▶ [DESCRIPTION OF THE TASK]
The lines to reproduce run from the one containing "(task_queue_ p) (max_thread_number_" through the end of the records below. Reproduce them exactly and add nothing.

Collected data
Implicit Types (p : ThreadPool.t val exn) (fn : unit -> completion exn val).
Implicit Types (task : packaged_task_void val exn) (i n future : nat).
Implicit Types (heap : list (option (completion exn val))).

(** ** The calls, case by case *)

Lemma enqueue_cases fn p :
  enqueue fn p
  = let task_ptr := {| callable := fn; state := length (heap_ p) |} in
    if is_full kMaxSize (task_queue_ p)
    then if alert_for_exit_ (task_queue_ p)
         then Return (length (heap_ p))
                (ThreadPool.Build (thread_pool_ p) (task_queue_ p)
                   (max_thread_number_ p)
                   (abandon task_ptr (heap_ p ++ [None])))
                []
         else Suspend not_full_notifier_
    else Return (length (heap_ p))
           (ThreadPool.Build (thread_pool_ p)
              (with_queue (task_queue_ p)
                 (queue_ (task_queue_ p) ++ [closure task_ptr]))
              (max_thread_number_ p) (heap_ p ++ [None]))
           [not_empty_notifier_].
Proof.
  unfold enqueue. rewrite emplace_wait_if_full_cases; simpl.
  destruct (is_full _ _); [destruct (alert_for_exit_ _)|]; reflexivity.
Qed.

Lemma thread_task_idle i p :
  thread_pool_ p !! i <> Some looping -> thread_task i p = Return tt p [].
Proof.
  unfold thread_task. intros H.
  destruct (thread_pool_ p !! i) as [[| |]|]; congruence.
Qed.

Lemma thread_task_nil i p a :
  thread_pool_ p !! i = Some looping ->
  task_queue_ p = MutexQueue.Build [] a ->
  thread_task i p
  = if a
    then Return tt
           (ThreadPool.Build (<[i := finished]> (thread_pool_ p))
              (task_queue_ p) (max_thread_number_ p) (heap_ p))
           []
    else Suspend not_empty_notifier_.
Proof.
  unfold thread_task. intros -> ->.
  rewrite pop_wait_if_empty_nil. destruct a; reflexivity.
Qed.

▶ [RESULT OF THIS EXERCISE]
              (task_queue_ p) (max_thread_number_ p) (heap_ p))
           []
    else Suspend not_empty_notifier_.
Proof.
  unfold thread_task. intros -> ->.
  rewrite pop_wait_if_empty_nil. destruct a; reflexivity.
Qed.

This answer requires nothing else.